Loss of mobility is most likely due to inflexibility and muscle atrophy. Basically, the old adage proves true here – if you don’t use it, you lose it.
Krista Kurvits, trainer/owner of Xcelerated Performance, believes the biggest physical grief for people over 50 is shoulder pain caused by upper cross syndrome. UCS can happen for a variety of reasons: sitting in one position for too long, too much forward movement and an imbalance in the muscles are common causes of this hunchbackmaking condition.
If left uncorrected, problems can occur.
“As a result of UCS, there’s shoulder impingement, bursitis, which can lead to rotator tendonitis and muscle tears,” says Kurvits. So what can a person do to avoid physical pain – not to mention the embarrassment of looking like the Hunchback of Notre Dame? Kurvits recommends the exercise below (for a start).
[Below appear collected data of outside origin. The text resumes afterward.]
(* ===== verification/Sealer.v ===== *)
(** * Sealing blocks for PBFT

    [libconsensus/Sealer.*] and [libconsensus/pbft/PBFTSealer.*]: the worker that
    takes transactions from the pool, builds the next block and hands it to the
    engine, and the adaptation of the block size to timeouts.  The sealer runs
    with the engine and the pool of this library; the engine calls it back
    through its events.  A pass of the worker is one step; its waits are not
    modelled. *)

From S2P Require Import Prelude CommonData RLP PBFTMsg BlockHeader Block PBFTMsgCache PBFTReqCache PBFTState PBFTEngine.
From S2P Require Import Transaction NonceCheck TxPool Receipt TxsParser BlockCodec.

(** ** The size of a block *)

(** Members of the sealer for the dynamic block size.  The ratio is kept in
    halves: the values it can take are 0, 1/2 and 1, for which the [float]
    arithmetic is exact below [2^23] transactions. *)
Record DynamicSize := mkDyn {
  m_maxBlockCanSeal : Z;
  m_lastTimeoutTx : Z;
  m_maxNoTimeoutTx : Z;
  m_timeoutCount : Z;
  m_lastBlockNumber : Z;
  m_blockSizeIncreaseRatio2 : Z
}.

Definition initialDyn : DynamicSize := mkDyn 1000 0 0 0 0 1.

Definition set_maxBlockCanSeal (x : Z) (d : DynamicSize) : DynamicSize :=
  mkDyn x (m_lastTimeoutTx d) (m_maxNoTimeoutTx d) (m_timeoutCount d) (m_lastBlockNumber d)
    (m_blockSizeIncreaseRatio2 d).
Definition set_lastTimeoutTx (x : Z) (d : DynamicSize) : DynamicSize :=
  mkDyn (m_maxBlockCanSeal d) x (m_maxNoTimeoutTx d) (m_timeoutCount d) (m_lastBlockNumber d)
    (m_blockSizeIncreaseRatio2 d).
Definition set_maxNoTimeoutTx (x : Z) (d : DynamicSize) : DynamicSize :=
  mkDyn (m_maxBlockCanSeal d) (m_lastTimeoutTx d) x (m_timeoutCount d) (m_lastBlockNumber d)
    (m_blockSizeIncreaseRatio2 d).
Definition set_timeoutCount (x : Z) (d : DynamicSize) : DynamicSize :=
  mkDyn (m_maxBlockCanSeal d) (m_lastTimeoutTx d) (m_maxNoTimeoutTx d) x (m_lastBlockNumber d)
    (m_blockSizeIncreaseRatio2 d).
Definition set_lastBlockNumber (x : Z) (d : DynamicSize) : DynamicSize :=
  mkDyn (m_maxBlockCanSeal d) (m_lastTimeoutTx d) (m_maxNoTimeoutTx d) (m_timeoutCount d) x
    (m_blockSizeIncreaseRatio2 d).

(** The parameter is a [bool]: the configured [float] converts to true unless it
    is zero. *)
Definition setBlockSizeIncreaseRatio (r : bool) (d : DynamicSize) : DynamicSize :=
  mkDyn (m_maxBlockCanSeal d) (m_lastTimeoutTx d) (m_maxNoTimeoutTx d) (m_timeoutCount d)
    (m_lastBlockNumber d) (if r then 2 else 0).

(** [m_maxNoTimeoutTx * 0.1 > 1] holds from 11 on; [m_maxNoTimeoutTx * (1 + 0.1)]
    truncates to the quotient below [2^50]. *)
Definition attempIncreaseTimeoutTx (limit : Z) (d : DynamicSize) : DynamicSize :=
  if limit <=? m_lastTimeoutTx d then d
  else if m_maxNoTimeoutTx d =? limit then set_lastTimeoutTx (m_maxNoTimeoutTx d) d
  else
    let d := if 10 <? m_maxNoTimeoutTx d then set_lastTimeoutTx (m_maxNoTimeoutTx d * 11 / 10) d
             else set_lastTimeoutTx (wrap 64 (m_lastTimeoutTx d * 2)) d in
    if limit <=? m_lastTimeoutTx d then set_lastTimeoutTx limit d else d.

Definition onTimeout (sync : SyncInterface) (limit : Z) (sealingTxNumber : Z) (d : DynamicSize) : DynamicSize :=
  let d := if sync_isSyncing sync then set_lastBlockNumber (wrap 64 (sync_knownHighestNumber sync)) d else d in
  let d := set_timeoutCount (m_timeoutCount d + 1) d in
  let d :=
    if (0 <? sealingTxNumber) && ((m_lastTimeoutTx d =? 0) ||
         ((sealingTxNumber <? m_lastTimeoutTx d) && (m_maxNoTimeoutTx d <? sealingTxNumber)))
    then set_lastTimeoutTx sealingTxNumber d else attempIncreaseTimeoutTx limit d in
  if 2 <? m_maxBlockCanSeal d then set_maxBlockCanSeal (m_maxBlockCanSeal d / 2) d else d.
(** ** Everything that happens to an engine *)
Inductive raft_input : Type :=
  | IWork
  | IReceive (buffer : bytes) (from : NodeID) (ep : chars)
  | IReport (b : EthBlock)
  | ICommit (b : EthBlock)
  (** the wait of [commit] is over *)
  | IResume (b : EthBlock).

Definition raft_step (i : raft_input) s : R :=
  match i with
  | IWork => fst (raft_work s)
  | IReceive buffer from ep => fst (onRecvRaftMessage buffer from ep s)
  | IReport b => fst (raft_reportBlock b s)
  | ICommit b => fst (commit_begin b s)
  | IResume b => if m_commitReady (r_commit s) then fst (commit_resume b s) else s
  end.
End Handlers.
End Engine.
(* ===== verification/RaftProps.v ===== *)
(** * Properties of the Raft engine

    Votes, terms, timers and commits of [RaftEngine], over every input the
    engine takes. *)

From S2P Require Import Prelude CommonData RLP PBFTMsg BlockHeader Block PBFTMsgCache PBFTReqCache PBFTState PBFTEngine.
From S2P Require Import StateMonad Transaction Receipt TxsParser BlockCodec RaftMsg RaftEngine.

Create HintDb raft.
#[export] Hint Resolve se_keeps_ret se_keeps_get se_keeps_lift : raft.

Lemma keeps_rtry {Ctx A} (Rl : Raft Ctx -> Raft Ctx -> Prop) `{!PreOrder Rl} (m : SE (Raft Ctx) A) h :
  se_keeps Rl m -> (forall e, se_keeps Rl (h e)) -> se_keeps Rl (rtry m h).
Proof.
  intros Hm Hh s. unfold rtry. specialize (Hm s). destruct (m s) as [s' [a|e]]; cbn in *; [done |].
  etransitivity; [exact Hm | apply Hh].
Qed.

Ltac keeps_step := first
  [ se_keeps_step
  | match goal with |- se_keeps _ (rtry _ _) => apply keeps_rtry; [typeclasses eauto | | intros] end ].
Ltac keeps_auto :=
  repeat first [solve [eauto with raft] | keeps_step]; try (apply se_keeps_mod; intros; solve [done]).

(** ** Votes *)
Section Votes.
Context `{Crypto} `{Recover} {Ctx : Type} (version : Z).
Abbreviation R := (Raft Ctx).
Implicit Types s : R.

(** The votes given so far, the last one first. *)
Fixpoint votes_of (l : list (RaftEvent Ctx)) : list (Z * IDXTYPE) :=
  match l with
  | [] => []
  | RVoted t c :: r => (t, c) :: votes_of r
  | _ :: r => votes_of r
  end.
Definition votes s : list (Z * IDXTYPE) := votes_of (r_trace s).
Definition term_of s : Z := m_term (r_votes s).
Definition role_of s : RaftRole := m_state (r_votes s).
Definition idx_of s : IDXTYPE := rb_idx (r_base s).

(** Nothing that matters to votes changes. *)
Definition steady s s' : Prop :=
  votes s' = votes s /\ term_of s' = term_of s /\ role_of s' = role_of s /\ idx_of s' = idx_of s /\
  r_msgQueue s' = r_msgQueue s.
#[export] Instance steady_pre : PreOrder steady.
Proof. split; [done |]. unfold steady. intros x y z (?&?&?&?&?) (?&?&?&?&?). split_and!; congruence. Qed.

(** No vote, and a candidate of the same term stays the same candidate. *)
Definition stays s s' : Prop :=
  votes s' = votes s /\
  (role_of s' = EN_STATE_CANDIDATE ->
   role_of s = EN_STATE_CANDIDATE /\ term_of s' = term_of s /\ idx_of s' = idx_of s).
#[export] Instance stays_pre : PreOrder stays.
Proof. split; [done |]. unfold stays. intros x y z [? Hxy] [? Hyz]. split; [congruence |]. naive_solver congruence. Qed.

Definition quietly s s' : Prop :=
  votes s' = votes s /\
  (role_of s' = EN_STATE_CANDIDATE ->
   (role_of s = EN_STATE_CANDIDATE /\ term_of s' = term_of s /\ idx_of s' = idx_of s) \/ term_of s' <> term_of s).

Lemma steady_is_stays s s' : steady s s' -> stays s s'.
Proof. intros (?&?&?&?&?). split; [done |]. intros. split_and!; congruence. Qed.
Lemma steady_stays {A} (m : (SE R) A) : se_keeps steady m -> se_keeps stays m.
Proof. intros Hm s. apply steady_is_stays, Hm. Qed.

Lemma steady_quietly s s' : steady s s' -> quietly s s'.
Proof. intros (?&?&?&?&?). split; [done |]. intros. left. split_and!; congruence. Qed.

Lemma stays_quietly s s' : stays s s' -> quietly s s'.
Proof. intros [? Hc]. split; [done |]. intros. left. by apply Hc. Qed.

Section Handlers.
Context (E : Env Transaction TransactionReceipt Ctx).
(* ===== verification/SyncQueues.v ===== *)
(** * The queues and packets of block synchronisation

    [libsync]: the packets of [SyncMsgPacket.cpp], the batches of
    [DownloadBlocksContainer], the requests of a peer ([RspBlockReq.cpp]), the
    blocks being downloaded ([DownloadingBlockQueue.cpp]).  The order in which
    [std::priority_queue] returns equivalent elements is unspecified: the queue
    is a class with the laws the standard gives. *)

From S2P Require Import Prelude CommonData RLP PBFTMsg BlockHeader Block PBFTMsgCache PBFTReqCache PBFTState.
From S2P Require Import Transaction Receipt TxsParser BlockCodec.

Definition c_maxRequestBlocks : Z := 32.
Definition c_maxRequestShards : Z := 4.
Definition c_eachBlockDownloadingRequestTimeout : Z := 200.
Definition c_maxDownloadingBlockQueueSize : Z := c_maxRequestShards * c_maxRequestBlocks * 2.
Definition c_maxDownloadingBlockQueueBufferSize : Z := c_maxDownloadingBlockQueueSize.
Definition c_maxReceivedDownloadRequestPerPeer : Z := 8.
Definition c_respondDownloadRequestTimeout : Z := 200.
Definition c_syncPacketIDBase : Z := 1.
Definition c_maintainBlocksTimeout : Z := 5000.
Definition c_maxPayload : Z := 1024 * 1024 - 2048.

Inductive SyncPacketType : Set := StatusPacket | TransactionsPacket | BlocksPacket | ReqBlocskPacket.
Inductive SyncState : Set := Idle | Downloading.
#[export] Instance SyncState_eq_dec : EqDecision SyncState.
Proof. solve_decision. Defined.

Definition sync_code (t : SyncPacketType) : Z :=
  match t with StatusPacket => 0 | TransactionsPacket => 1 | BlocksPacket => 2 | ReqBlocskPacket => 3 end.
Definition sync_of_code (c : Z) : option SyncPacketType :=
  if c =? 0 then Some StatusPacket else if c =? 1 then Some TransactionsPacket
  else if c =? 2 then Some BlocksPacket else if c =? 3 then Some ReqBlocskPacket else None.

(** ** Packets *)
Definition prep (t : SyncPacketType) (args : Z) : list (RLPStream -> result RLPStream) :=
  [appendRaw [wrap 8 (sync_code t + c_syncPacketIDBase)] 1; appendList args].

Definition toMessage (ops : list (RLPStream -> result RLPStream)) : result bytes :=
  s ← streamAll ops emptyStream; out s.

Definition status_packet (number : Z) (genesis latest : h256) : result bytes :=
  toMessage (prep StatusPacket 3 ++ [append_unsigned number; append_data genesis false; append_data latest false]).

(** [SyncTransactionsPacket::encode]. *)
Definition transactions_packet (version : Z) (txRLPs : list bytes) : result bytes :=
  if RC2_VERSION <=? version then
    txsBytes ← txs_encode_bytes txRLPs;
    toMessage (prep TransactionsPacket 1 ++ [append_data txsBytes false])
  else
    let txsSize := wrap 32 (lenZ txRLPs) in
    toMessage (prep TransactionsPacket txsSize ++ [appendRaw (concat txRLPs) txsSize]).

(** [SyncBlocksPacket::encode]; [singleEncode] is the case of one block. *)
Definition blocks_packet (blockRLPs : list bytes) : result bytes :=
  toMessage (prep BlocksPacket (wrap 32 (lenZ blockRLPs)) ++ map (fun b => append_data b false) blockRLPs).

Definition reqblocks_packet (from size : Z) : result bytes :=
  toMessage (prep ReqBlocskPacket 2 ++ [append_unsigned from; append_unsigned size]).

Definition checkPacket (msg : bytes) : result bool :=
  if (lenZ msg <? 2) || (127 <? byteAt msg 0) then Ok false
  else
    r ← RLP_ (cropped1 1 msg) VeryStrict;
    a ← actualSize (m_data r);
    Ok (a + 1 =? lenZ msg).

(** [SyncMsgPacket::decode]: the type byte and the rest. *)
Definition syncpacket_decode (frame : bytes) : result (option (Z * RLP)) :=
  ok ← checkPacket frame;
  if negb ok then Ok None
  else
    t ← RLP_ (cropped2 0 1 frame) VeryStrict;
    ty ← toInt U32 Strict t;
    r ← RLP_ (cropped1 1 frame) VeryStrict;
    Ok (Some (wrap 8 (wrap 32 (ty - c_syncPacketIDBase)), r)).

(** ** [DownloadBlocksContainer] *)
Record Container := mkContainer { m_blockRLPsBatch : list bytes; m_currentBatchSize : Z }.
Definition emptyContainer : Container := mkContainer [] 0.

(** Each operation returns the batches it sends. *)
Definition clearBatchAndSend (c : Container) : Container * list (list bytes) :=
  match m_blockRLPsBatch c with
  | [] => (c, [])
  | batch => (emptyContainer, [batch])
  end.

Definition batchAndSend (blockRLP : bytes) (c : Container) : Container * list (list bytes) :=
  if c_maxPayload <? lenZ blockRLP then (c, [[blockRLP]])
  else
    let '(c, sent) := if c_maxPayload <? m_currentBatchSize c + lenZ blockRLP then clearBatchAndSend c else (c, []) in
    (mkContainer (m_blockRLPsBatch c ++ [blockRLP]) (m_currentBatchSize c + lenZ blockRLP), sent).

Fixpoint batchAll (rlps : list bytes) (c : Container) : Container * list (list bytes) :=
  match rlps with
  | [] => (c, [])
  | b :: r => let '(c, s1) := batchAndSend b c in let '(c, s2) := batchAll r c in (c, s1 ++ s2)
  end.

(** ** [std::priority_queue] *)
Class PriorityQueue {A : Type} (after : A -> A -> bool) := {
  pq_top : list A -> option A;
  pq_push : A -> list A -> list A;
  pq_pop : list A -> list A;
  pq_push_perm : forall x l, Permutation (pq_push x l) (x :: l);
  pq_top_none : forall l, pq_top l = None <-> l = [];
  pq_top_first : forall l x, pq_top l = Some x -> forall y, y ∈ l -> after x y = false;
  pq_pop_perm : forall l x, pq_top l = Some x -> Permutation l (x :: pq_pop l)
}.

(** ** [DownloadRequestQueue] *)
Record DownloadRequest := mkReq { rq_fromNumber : Z; rq_size : Z }.

Definition RequestQueueCmp (a b : DownloadRequest) : bool :=
  if rq_fromNumber a =? rq_fromNumber b then rq_size a <? rq_size b else rq_fromNumber b <? rq_fromNumber a.

(** The queue, and whether [x_canPush] is held. *)
Record DownloadRequestQueue := mkReqQueue { m_reqQueue : list DownloadRequest; rq_locked : bool }.
Definition emptyReqQueue : DownloadRequestQueue := mkReqQueue [] false.

Section Requests.
Context `{PQ : !PriorityQueue RequestQueueCmp}.

Definition reqQueue_push (fromNumber size : Z) (q : DownloadRequestQueue) : DownloadRequestQueue :=
  if rq_locked q then q
  else if c_maxReceivedDownloadRequestPerPeer <=? lenZ (m_reqQueue q) then q
  else mkReqQueue (pq_push (mkReq fromNumber size) (m_reqQueue q)) false.

Definition enablePush (q : DownloadRequestQueue) : DownloadRequestQueue := mkReqQueue (m_reqQueue q) false.
Definition disablePush (q : DownloadRequestQueue) : DownloadRequestQueue := mkReqQueue (m_reqQueue q) true.

(** The loop that merges the requests at the top; every round pops one. *)
Fixpoint merge_tops (fuel : nat) (fromNumber size : Z) (l : list DownloadRequest) : Z * list DownloadRequest :=
  match fuel, pq_top l with
  | S f, Some top =>
      if rq_fromNumber top <=? swrap 64 (fromNumber + size) then
        merge_tops f fromNumber (Z.max size (swrap 64 (rq_fromNumber top + rq_size top - fromNumber))) (pq_pop l)
      else (size, l)
  | _, _ => (size, l)
  end.

Definition topAndPop (q : DownloadRequestQueue) : DownloadRequest * DownloadRequestQueue :=
  match pq_top (m_reqQueue q) with
  | None => (mkReq 0 0, q)
  | Some top =>
      let '(size, l) := merge_tops (length (m_reqQueue q)) (rq_fromNumber top) 0 (m_reqQueue q) in
      (mkReq (rq_fromNumber top) size, mkReqQueue l (rq_locked q))
  end.
End Requests.

(** ** [DownloadingBlockQueue] *)
Definition blockNumber (b : EthBlock) : Z := m_number (b_header b).
Definition BlockQueueCmp (a b : EthBlock) : bool := blockNumber b <? blockNumber a.

Record DownloadingBlockQueue := mkBlockQueue { bq_blocks : list EthBlock; bq_buffer : list bytes }.
Definition emptyBlockQueue : DownloadingBlockQueue := mkBlockQueue [] [].

Section Blocks.
Context `{Crypto} `{Recover} `{PQ : !PriorityQueue BlockQueueCmp} (version : Z).

(** [push(RLP const&)]: the shard is kept as it came. *)
Definition bq_push (r : RLP) (q : DownloadingBlockQueue) : DownloadingBlockQueue :=
  if c_maxDownloadingBlockQueueBufferSize <=? lenZ (bq_buffer q) then q
  else mkBlockQueue (bq_blocks q) (bq_buffer q ++ [m_data r]).

(** [push(BlockPtrVec)]. *)
Definition bq_push_blocks (bs : list EthBlock) (q : DownloadingBlockQueue) : result DownloadingBlockQueue :=
  es ← mapM_result (fun b => fst <$> block_encode version b) bs;
  d ← toMessage (appendList (lenZ bs) :: map (fun e => append_data e false) es);
  r ← RLP_ d VeryStrict;
  Ok (bq_push r q).

Definition bq_empty (q : DownloadingBlockQueue) : bool :=
  match bq_blocks q, bq_buffer q with [], [] => true | _, _ => false end.
Definition bq_size (q : DownloadingBlockQueue) : Z := lenZ (bq_buffer q) + lenZ (bq_blocks q).

Definition bq_pop (q : DownloadingBlockQueue) : DownloadingBlockQueue :=
  match bq_blocks q with [] => q | _ => mkBlockQueue (pq_pop (bq_blocks q)) (bq_buffer q) end.
Definition bq_top (q : DownloadingBlockQueue) : option EthBlock := pq_top (bq_blocks q).
Definition clearQueue (q : DownloadingBlockQueue) : DownloadingBlockQueue := mkBlockQueue [] (bq_buffer q).
Definition bq_clear (q : DownloadingBlockQueue) : DownloadingBlockQueue := emptyBlockQueue.

Definition isNewerBlock (chainNumber : Z) (b : EthBlock) : bool := negb (blockNumber b <=? chainNumber).

(** The items of a shard from [i] on; [catch (std::exception&)] goes on with the
    next one. *)
Fixpoint flush_items (chainNumber : Z) (n : nat) (i : Z) (r : RLP) (blocks : list EthBlock) : result (list EthBlock) :=
  match n with
  | O => Ok blocks
  | S n' =>
      match index i r with
      | Throw UndefinedBehaviour => Throw UndefinedBehaviour
      | Throw _ => flush_items chainNumber n' (i + 1) r blocks
      | Ok (e, r) =>
          match (bs ← toBytes LaissezFaire e; block_of_bytes version bs CheckAll false false) with
          | Throw UndefinedBehaviour => Throw UndefinedBehaviour
          | Throw _ => flush_items chainNumber n' (i + 1) r blocks
          | Ok b =>
              flush_items chainNumber n' (i + 1) r
                (if isNewerBlock chainNumber b then pq_push b blocks else blocks)
          end
      end
  end.

(** Shards after the queue is full are dropped.  An exception of [itemCount] leaves
    the function. *)
Fixpoint flush_shards (chainNumber : Z) (shards : list bytes) (blocks : list EthBlock) : list EthBlock * result unit :=
  match shards with
  | [] => (blocks, Ok tt)
  | d :: rest =>
      if c_maxDownloadingBlockQueueSize <=? lenZ blocks then (blocks, Ok tt)
      else
        match (r ← RLP_ d VeryStrict; n ← itemCount r; flush_items chainNumber (Z.to_nat (wrap 32 n)) 0 r blocks) with
        | Throw e => (blocks, Throw e)
        | Ok blocks => flush_shards chainNumber rest blocks
        end
  end.

Definition flushBufferToQueue (chainNumber : Z) (q : DownloadingBlockQueue) : DownloadingBlockQueue * result unit :=
  let '(blocks, r) := flush_shards chainNumber (bq_buffer q) (bq_blocks q) in
  (mkBlockQueue blocks [], r).

Definition clearFullQueueIfNotHas (number : Z) (q : DownloadingBlockQueue) : DownloadingBlockQueue :=
  if (lenZ (bq_blocks q) =? c_maxDownloadingBlockQueueSize)
     && (match bq_top q with Some b => number <? blockNumber b | None => false end)
  then clearQueue q else q.
End Blocks.
Definition deletePeer (id : NodeID) s : St := set_sy_peers (delete id (sy_peers s)) s.

Definition foreachPeer s : list (NodeID * SyncPeerStatus) :=
  omap (fun id => (fun p => (id, p)) <$> sy_peers s !! id) (peers s).

(** [swap(nodeIds[i], nodeIds[select])]. *)
Definition swap_ids (i j : nat) (l : list NodeID) : list NodeID :=
  match l !! i, l !! j with Some x, Some y => <[j := x]> (<[i := y]> l) | _, _ => l end.

Fixpoint shuffle (i : nat) (l : list NodeID) : SY (list NodeID) :=
  match i with
  | O => mret l
  | S i' => r ← rand; shuffle i' (swap_ids i (Z.to_nat (r mod Z.of_nat (S i))) l)
  end.

(** The order in which [foreachPeerRandom] visits. *)
Definition random_order : SY (list NodeID) := s ← yget; shuffle (length (peers s) - 1) (peers s).

(** [rand() % allowed.size()], then moved from one list to the other. *)
Fixpoint choose (n : nat) (chosen allowed : list NodeID) : SY (list NodeID) :=
  match n with
  | O => mret chosen
  | S n' =>
      match allowed with
      | [] => mret chosen
      | _ =>
          r ← rand;
          let k := Z.to_nat (r mod lenZ allowed) in
          choose n' (chosen ++ [nth k allowed []]) (take k allowed ++ drop (S k) allowed)
      end
  end.

Definition randomSelection (percent : Z) (allow : NodeID -> SyncPeerStatus -> bool) : SY (list NodeID) :=
  s ← yget;
  let all := foreachPeer s in
  let allowed := map fst (List.filter (fun kp => allow (fst kp) (snd kp)) all) in
  choose (Z.to_nat ((lenZ all * percent + 99) / 100)) [] allowed.

Definition randomSelectionSize (maxChosen : Z) (allow : NodeID -> SyncPeerStatus -> bool) : SY (list NodeID) :=
  s ← yget;
  let allowed := map fst (List.filter (fun kp => allow (fst kp) (snd kp)) (foreachPeer s)) in
  choose (Z.to_nat maxChosen) [] allowed.

(** ** Notifications *)
Definition noteSealingBlockNumber (n : Z) s : St := set_sy_currentSealingNumber n s.
Definition noteNewTransactions s : St := set_sy_newTransactions true s.
Definition noteNewBlocks s : St := set_sy_newBlocks true s.
Definition isSyncing s : bool := bool_decide (sy_state s <> Idle).
Definition isFarSyncing s : bool := 10 <? sy_knownHighestNumber s - ch_number chain (sy_chain s).
Definition noteDownloadingBegin s : St := if bool_decide (sy_state s = Idle) then set_sy_state Downloading s else s.
Definition noteDownloadingFinish s : St := if bool_decide (sy_state s = Downloading) then set_sy_state Idle s else s.

(** ** Transactions *)
Definition number s : Z := ch_number chain (sy_chain s).

(** The peers a transaction is passed on to: sealers that are not known to have it. *)
Definition wants (h : h256) s (id : NodeID) (p : SyncPeerStatus) : bool :=
  sp_isSealer p && negb (isTransactionKnownBy h nodeId (sy_txPool s)) && negb (isTransactionKnownBy h id (sy_txPool s)).

Definition mark_known (h : h256) (id : NodeID) s : St := set_sy_txPool (setTransactionIsKnownBy id (sy_txPool s) h) s.

(** The loop over the transactions: the first one nobody wants ends
    [maintainTransactions]. *)
Fixpoint assign_txs (i : nat) (ts : list Transaction) (pt : gmap h512 (list nat)) : SY (option (gmap h512 (list nat))) :=
  match ts with
  | [] => mret (Some pt)
  | t :: ts' =>
      s ← yget;
      let h := txHash version t in
      let percent := if isTransactionKnownBySomeone h (sy_txPool s) then 25 else 100 in
      ps ← randomSelection percent (wants h s);
      match ps with
      | [] => mret None
      | _ =>
          ymod (mark_known h nodeId);;
          ymod (fun s => foldl (fun s p => mark_known h p s) s ps);;
          assign_txs (S i) ts' (foldl (fun m p => <[p := default [] (m !! p) ++ [i]]> m) pt ps)
      end
  end.

Fixpoint send_txs (ts : list Transaction) (pt : gmap h512 (list nat)) (ids : list NodeID) : SY unit :=
  match ids with
  | [] => mret tt
  | id :: ids' =>
      match default [] (pt !! id) with
      | [] => mret tt
      | ix =>
          rlps ← ylift (mapM_result (fun i => tx_rlp version WithSignature (nth i ts emptyTx)) ix);
          asyncSend id (transactions_packet version rlps)
      end;;
      send_txs ts pt ids'
  end.

Definition maintainTransactions : SY unit :=
  s ← yget;
  let ts := topTransactionsCondition version c_maxSendTransactions nodeId (sy_txPool s) in
  pt ← assign_txs 0 ts ∅;
  match pt with
  | None => mret tt
  | Some pt => ids ← random_order; send_txs ts pt ids
  end.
UPRIGHT ROW WITH FREE WEIGHTS
With feet shoulder width apart and knees soft (not locked in place), hold free weights naturally by your side with palms facing you. Pull in the bellybutton and tighten the pelvic floor (tighten your gluteals). Bring the chest up and engage the scapula (tighten shoulder blades a little). Squeeze the shoulder blades together as you lift. Lift your elbows until the elbow is level with the shoulder. At the end of the movement the hands will be at the lower chest area. Slowly lower the weights (a 4-6 count). Repeat for a total of 8 repetitions. Every week add 2 reps until you reach 14. Use enough weight to be able to complete the repetitions with good form. When it becomes too easy, go up 2-4 pounds.